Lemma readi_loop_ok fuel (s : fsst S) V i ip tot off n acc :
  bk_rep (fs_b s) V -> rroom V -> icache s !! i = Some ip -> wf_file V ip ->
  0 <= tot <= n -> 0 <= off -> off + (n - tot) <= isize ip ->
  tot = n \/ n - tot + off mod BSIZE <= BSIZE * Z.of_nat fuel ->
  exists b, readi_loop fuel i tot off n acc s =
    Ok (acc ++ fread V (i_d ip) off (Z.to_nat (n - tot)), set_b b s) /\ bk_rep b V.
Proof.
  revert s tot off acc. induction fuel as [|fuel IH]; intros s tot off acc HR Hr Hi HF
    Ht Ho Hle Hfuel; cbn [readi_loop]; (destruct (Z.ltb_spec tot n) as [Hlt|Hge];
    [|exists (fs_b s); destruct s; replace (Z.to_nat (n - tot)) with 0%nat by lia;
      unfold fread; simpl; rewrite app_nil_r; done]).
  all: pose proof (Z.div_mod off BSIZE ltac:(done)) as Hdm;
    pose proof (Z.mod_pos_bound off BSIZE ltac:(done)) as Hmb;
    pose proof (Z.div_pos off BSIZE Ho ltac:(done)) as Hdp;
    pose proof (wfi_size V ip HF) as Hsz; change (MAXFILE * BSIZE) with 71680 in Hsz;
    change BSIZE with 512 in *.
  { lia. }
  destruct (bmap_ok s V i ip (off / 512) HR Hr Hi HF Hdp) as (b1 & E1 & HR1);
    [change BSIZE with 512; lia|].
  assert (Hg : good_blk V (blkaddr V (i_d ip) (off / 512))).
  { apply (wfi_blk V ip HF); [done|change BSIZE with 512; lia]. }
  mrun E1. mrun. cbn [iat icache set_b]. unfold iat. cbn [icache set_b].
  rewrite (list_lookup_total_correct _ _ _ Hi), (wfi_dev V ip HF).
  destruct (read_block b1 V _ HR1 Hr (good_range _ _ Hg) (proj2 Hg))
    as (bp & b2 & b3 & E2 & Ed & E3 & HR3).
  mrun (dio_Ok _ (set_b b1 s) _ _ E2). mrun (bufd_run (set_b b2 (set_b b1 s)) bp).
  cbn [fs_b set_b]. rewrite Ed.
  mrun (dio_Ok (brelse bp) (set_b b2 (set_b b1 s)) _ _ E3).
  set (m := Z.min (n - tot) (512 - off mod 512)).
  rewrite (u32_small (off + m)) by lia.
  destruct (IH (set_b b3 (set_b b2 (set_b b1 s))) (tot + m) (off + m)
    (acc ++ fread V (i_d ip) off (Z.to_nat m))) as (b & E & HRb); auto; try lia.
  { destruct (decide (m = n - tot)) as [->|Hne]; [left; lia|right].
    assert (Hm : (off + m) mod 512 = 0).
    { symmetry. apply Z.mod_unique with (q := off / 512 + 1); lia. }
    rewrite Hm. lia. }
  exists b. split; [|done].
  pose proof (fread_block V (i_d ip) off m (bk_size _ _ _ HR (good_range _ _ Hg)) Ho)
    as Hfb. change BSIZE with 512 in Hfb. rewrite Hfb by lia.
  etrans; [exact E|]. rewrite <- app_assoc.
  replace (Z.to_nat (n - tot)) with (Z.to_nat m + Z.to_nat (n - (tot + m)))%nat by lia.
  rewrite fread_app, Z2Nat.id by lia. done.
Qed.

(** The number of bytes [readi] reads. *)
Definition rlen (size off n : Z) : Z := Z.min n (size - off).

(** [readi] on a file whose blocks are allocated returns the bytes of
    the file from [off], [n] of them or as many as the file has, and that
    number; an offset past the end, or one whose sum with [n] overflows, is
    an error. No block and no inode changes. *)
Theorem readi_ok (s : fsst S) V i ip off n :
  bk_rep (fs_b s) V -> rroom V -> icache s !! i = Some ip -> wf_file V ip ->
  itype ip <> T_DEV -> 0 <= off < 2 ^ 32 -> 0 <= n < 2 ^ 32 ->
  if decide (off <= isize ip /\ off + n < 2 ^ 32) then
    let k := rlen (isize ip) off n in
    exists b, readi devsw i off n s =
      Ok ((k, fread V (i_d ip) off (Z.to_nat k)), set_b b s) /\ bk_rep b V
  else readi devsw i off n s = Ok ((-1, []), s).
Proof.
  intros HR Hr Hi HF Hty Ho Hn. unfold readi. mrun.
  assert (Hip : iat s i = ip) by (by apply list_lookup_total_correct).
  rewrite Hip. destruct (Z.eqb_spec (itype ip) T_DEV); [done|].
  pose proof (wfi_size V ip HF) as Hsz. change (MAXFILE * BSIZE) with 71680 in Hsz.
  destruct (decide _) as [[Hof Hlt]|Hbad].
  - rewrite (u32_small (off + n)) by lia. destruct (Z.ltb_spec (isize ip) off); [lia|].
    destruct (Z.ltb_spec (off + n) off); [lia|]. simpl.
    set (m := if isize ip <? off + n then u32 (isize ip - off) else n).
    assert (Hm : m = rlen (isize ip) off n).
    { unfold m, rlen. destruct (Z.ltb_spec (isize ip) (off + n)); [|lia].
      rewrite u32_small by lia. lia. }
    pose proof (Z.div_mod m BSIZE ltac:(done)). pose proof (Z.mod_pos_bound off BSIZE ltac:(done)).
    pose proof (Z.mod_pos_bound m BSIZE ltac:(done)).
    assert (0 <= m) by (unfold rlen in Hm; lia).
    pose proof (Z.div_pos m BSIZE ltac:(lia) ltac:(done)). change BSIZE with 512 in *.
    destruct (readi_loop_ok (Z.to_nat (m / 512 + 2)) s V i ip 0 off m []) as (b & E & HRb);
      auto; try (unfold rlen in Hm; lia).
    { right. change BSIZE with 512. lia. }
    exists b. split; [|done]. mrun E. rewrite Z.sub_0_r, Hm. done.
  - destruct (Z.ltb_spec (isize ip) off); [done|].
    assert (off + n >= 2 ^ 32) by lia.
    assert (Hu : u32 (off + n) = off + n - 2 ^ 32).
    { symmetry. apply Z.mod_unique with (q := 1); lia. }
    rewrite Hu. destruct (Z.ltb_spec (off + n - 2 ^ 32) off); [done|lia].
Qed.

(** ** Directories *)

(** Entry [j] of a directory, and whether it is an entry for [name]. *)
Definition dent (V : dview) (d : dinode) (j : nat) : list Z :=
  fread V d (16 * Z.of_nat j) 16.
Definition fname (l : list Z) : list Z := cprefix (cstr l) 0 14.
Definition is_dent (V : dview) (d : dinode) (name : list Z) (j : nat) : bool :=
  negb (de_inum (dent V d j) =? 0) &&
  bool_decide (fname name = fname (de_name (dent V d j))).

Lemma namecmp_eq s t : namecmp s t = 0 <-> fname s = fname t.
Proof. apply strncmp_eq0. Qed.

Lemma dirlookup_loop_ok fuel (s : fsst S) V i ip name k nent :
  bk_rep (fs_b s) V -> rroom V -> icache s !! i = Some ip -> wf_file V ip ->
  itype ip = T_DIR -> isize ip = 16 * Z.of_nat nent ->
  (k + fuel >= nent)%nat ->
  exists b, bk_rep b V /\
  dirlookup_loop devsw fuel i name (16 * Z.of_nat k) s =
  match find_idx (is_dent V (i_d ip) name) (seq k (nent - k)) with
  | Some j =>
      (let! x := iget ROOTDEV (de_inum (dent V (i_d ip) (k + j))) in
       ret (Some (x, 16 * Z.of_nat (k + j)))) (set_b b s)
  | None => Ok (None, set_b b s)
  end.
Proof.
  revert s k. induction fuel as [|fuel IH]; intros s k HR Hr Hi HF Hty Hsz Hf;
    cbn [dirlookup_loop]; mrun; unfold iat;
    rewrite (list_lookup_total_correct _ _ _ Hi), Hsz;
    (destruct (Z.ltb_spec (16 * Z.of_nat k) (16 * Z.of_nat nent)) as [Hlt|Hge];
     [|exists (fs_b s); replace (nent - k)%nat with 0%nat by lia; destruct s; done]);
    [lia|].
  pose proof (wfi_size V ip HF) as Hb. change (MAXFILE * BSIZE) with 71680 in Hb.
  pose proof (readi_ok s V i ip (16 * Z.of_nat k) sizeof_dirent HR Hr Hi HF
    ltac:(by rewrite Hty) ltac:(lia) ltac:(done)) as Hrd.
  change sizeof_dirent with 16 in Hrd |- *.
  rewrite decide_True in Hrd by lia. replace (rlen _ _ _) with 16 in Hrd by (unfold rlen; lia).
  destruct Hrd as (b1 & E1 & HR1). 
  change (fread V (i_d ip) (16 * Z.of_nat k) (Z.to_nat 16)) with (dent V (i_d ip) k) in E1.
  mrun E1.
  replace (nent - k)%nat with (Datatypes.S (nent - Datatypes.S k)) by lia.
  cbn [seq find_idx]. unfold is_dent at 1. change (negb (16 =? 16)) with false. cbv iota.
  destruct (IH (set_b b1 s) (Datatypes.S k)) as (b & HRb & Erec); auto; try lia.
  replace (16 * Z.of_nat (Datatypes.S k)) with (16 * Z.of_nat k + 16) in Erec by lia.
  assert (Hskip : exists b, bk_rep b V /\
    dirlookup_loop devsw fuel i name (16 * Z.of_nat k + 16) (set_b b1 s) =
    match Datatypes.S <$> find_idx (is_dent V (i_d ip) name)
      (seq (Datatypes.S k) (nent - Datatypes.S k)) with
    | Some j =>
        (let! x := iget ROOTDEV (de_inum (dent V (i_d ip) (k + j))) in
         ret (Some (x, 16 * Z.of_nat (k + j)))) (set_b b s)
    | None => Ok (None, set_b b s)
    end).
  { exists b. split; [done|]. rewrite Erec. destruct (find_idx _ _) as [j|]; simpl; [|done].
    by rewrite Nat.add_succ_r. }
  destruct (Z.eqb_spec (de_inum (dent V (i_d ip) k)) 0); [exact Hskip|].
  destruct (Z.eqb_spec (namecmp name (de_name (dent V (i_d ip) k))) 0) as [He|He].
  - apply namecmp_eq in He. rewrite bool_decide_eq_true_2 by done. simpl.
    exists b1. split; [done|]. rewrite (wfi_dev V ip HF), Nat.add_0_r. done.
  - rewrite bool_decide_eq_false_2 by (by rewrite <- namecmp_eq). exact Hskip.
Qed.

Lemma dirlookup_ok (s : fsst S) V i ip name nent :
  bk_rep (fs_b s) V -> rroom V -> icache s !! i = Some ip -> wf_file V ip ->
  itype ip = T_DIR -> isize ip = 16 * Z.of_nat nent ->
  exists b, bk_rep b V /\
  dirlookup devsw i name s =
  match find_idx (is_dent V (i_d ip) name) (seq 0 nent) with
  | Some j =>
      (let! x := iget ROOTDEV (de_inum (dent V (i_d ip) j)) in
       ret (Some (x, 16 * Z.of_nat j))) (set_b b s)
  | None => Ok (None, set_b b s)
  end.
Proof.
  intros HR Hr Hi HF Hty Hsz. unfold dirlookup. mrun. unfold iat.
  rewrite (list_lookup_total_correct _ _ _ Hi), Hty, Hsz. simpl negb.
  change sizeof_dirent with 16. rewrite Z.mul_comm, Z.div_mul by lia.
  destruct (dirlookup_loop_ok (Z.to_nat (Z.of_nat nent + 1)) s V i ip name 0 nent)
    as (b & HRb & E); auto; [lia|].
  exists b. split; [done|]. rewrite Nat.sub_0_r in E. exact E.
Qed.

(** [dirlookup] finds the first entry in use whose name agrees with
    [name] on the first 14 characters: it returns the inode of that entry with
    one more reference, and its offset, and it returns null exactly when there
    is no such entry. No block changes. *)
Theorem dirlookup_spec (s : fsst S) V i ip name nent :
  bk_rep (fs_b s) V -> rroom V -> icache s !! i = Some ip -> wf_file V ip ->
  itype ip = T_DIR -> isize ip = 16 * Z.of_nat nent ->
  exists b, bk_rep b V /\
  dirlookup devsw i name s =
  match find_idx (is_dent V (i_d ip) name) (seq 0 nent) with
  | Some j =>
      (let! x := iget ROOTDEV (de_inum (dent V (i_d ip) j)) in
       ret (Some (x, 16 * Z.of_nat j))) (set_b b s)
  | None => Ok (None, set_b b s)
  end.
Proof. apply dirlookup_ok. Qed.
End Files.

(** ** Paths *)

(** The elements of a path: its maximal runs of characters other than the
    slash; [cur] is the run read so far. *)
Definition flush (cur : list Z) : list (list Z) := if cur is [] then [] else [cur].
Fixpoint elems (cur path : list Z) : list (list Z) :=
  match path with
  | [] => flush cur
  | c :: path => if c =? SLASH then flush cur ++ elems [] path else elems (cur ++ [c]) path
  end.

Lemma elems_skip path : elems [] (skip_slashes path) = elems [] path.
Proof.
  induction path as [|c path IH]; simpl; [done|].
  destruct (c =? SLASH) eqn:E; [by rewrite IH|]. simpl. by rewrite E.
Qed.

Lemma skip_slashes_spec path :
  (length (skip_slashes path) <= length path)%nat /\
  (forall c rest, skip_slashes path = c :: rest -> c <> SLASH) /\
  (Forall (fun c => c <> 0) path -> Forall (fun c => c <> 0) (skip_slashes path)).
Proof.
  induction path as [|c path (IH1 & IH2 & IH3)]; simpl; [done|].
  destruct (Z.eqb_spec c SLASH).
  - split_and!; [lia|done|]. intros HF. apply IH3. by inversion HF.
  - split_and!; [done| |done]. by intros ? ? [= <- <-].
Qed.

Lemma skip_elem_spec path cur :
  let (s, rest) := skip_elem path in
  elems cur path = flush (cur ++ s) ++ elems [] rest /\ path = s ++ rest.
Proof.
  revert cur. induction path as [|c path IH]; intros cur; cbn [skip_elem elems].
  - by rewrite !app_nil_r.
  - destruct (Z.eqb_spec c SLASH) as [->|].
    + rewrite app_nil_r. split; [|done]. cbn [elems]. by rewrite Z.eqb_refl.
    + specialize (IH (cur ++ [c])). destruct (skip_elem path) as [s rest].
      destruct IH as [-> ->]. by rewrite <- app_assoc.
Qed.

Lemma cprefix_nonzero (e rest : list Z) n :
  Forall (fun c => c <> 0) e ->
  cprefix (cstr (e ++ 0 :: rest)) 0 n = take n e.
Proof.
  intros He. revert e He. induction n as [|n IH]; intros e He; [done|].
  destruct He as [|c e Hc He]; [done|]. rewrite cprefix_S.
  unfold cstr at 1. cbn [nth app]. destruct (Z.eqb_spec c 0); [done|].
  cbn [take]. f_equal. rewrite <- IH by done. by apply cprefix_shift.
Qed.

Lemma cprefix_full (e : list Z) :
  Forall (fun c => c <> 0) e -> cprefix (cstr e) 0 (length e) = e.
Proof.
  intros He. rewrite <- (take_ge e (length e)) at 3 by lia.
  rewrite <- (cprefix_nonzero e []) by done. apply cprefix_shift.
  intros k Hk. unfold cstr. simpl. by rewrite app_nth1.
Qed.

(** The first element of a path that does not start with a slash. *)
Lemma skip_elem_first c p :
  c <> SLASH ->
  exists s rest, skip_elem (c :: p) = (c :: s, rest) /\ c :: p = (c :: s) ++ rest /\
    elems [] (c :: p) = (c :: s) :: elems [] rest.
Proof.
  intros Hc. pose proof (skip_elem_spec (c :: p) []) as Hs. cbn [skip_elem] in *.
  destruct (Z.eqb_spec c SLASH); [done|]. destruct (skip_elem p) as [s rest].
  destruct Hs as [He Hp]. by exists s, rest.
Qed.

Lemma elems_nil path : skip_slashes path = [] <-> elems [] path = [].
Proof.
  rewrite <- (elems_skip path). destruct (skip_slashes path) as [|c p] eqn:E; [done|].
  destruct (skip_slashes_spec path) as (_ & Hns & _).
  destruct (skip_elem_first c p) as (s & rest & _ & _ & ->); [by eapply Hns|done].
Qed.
* * *
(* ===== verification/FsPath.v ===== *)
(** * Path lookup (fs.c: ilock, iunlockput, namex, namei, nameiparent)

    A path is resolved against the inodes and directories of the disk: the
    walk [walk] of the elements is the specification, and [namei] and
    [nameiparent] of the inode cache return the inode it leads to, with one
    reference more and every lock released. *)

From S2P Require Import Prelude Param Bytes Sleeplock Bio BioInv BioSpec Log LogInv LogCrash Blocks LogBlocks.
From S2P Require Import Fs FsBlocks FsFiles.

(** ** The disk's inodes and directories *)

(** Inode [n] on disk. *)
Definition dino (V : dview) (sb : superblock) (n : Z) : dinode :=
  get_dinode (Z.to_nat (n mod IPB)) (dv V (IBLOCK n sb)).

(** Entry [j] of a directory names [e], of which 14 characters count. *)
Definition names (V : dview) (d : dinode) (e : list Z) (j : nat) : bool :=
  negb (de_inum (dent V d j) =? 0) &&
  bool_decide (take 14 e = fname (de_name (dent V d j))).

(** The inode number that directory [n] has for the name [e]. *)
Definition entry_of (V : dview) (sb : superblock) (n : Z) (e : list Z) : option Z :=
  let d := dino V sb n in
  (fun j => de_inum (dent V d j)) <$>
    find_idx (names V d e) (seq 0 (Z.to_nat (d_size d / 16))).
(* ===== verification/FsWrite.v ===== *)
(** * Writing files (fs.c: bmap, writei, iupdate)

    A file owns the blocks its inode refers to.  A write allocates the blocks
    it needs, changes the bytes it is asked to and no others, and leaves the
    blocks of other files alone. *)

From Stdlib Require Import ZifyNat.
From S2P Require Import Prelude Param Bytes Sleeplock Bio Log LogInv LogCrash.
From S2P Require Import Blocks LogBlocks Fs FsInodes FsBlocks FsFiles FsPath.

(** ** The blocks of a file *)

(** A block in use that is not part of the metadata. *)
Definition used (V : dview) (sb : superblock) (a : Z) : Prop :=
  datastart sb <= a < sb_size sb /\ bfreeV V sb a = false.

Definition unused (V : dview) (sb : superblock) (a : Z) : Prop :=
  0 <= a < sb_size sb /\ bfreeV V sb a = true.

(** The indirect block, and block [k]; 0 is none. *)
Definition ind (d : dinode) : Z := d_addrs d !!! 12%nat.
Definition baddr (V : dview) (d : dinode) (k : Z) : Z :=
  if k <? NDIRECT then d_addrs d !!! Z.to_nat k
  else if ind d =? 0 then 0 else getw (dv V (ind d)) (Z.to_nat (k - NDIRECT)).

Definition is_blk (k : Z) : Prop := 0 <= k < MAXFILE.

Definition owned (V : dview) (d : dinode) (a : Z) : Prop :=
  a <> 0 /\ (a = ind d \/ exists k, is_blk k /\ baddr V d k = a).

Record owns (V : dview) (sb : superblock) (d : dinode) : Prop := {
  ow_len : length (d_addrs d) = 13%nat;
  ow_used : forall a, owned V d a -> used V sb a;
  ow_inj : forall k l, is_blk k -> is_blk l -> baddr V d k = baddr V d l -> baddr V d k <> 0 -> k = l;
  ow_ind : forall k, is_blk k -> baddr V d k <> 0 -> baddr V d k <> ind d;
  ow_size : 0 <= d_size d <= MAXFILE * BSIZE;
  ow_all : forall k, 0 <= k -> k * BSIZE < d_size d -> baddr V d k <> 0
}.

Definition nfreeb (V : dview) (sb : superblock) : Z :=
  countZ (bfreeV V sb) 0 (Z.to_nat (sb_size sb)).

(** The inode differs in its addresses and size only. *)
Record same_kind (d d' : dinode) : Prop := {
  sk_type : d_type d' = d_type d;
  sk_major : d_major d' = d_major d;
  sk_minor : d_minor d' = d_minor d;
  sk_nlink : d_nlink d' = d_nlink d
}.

• PROBLEM DESCRIPTION: Output should match, line for line, the stretch of the material above from the line holding "match path with" through the line holding "- split_and!; [lia|done|].".

• EXERCISE RESULT:
  match path with
  | [] => flush cur
  | c :: path => if c =? SLASH then flush cur ++ elems [] path else elems (cur ++ [c]) path
  end.

Lemma elems_skip path : elems [] (skip_slashes path) = elems [] path.
Proof.
  induction path as [|c path IH]; simpl; [done|].
  destruct (c =? SLASH) eqn:E; [by rewrite IH|]. simpl. by rewrite E.
Qed.

Lemma skip_slashes_spec path :
  (length (skip_slashes path) <= length path)%nat /\
  (forall c rest, skip_slashes path = c :: rest -> c <> SLASH) /\
  (Forall (fun c => c <> 0) path -> Forall (fun c => c <> 0) (skip_slashes path)).
Proof.
  induction path as [|c path (IH1 & IH2 & IH3)]; simpl; [done|].
  destruct (Z.eqb_spec c SLASH).
  - split_and!; [lia|done|]. intros HF. apply IH3. by inversion HF.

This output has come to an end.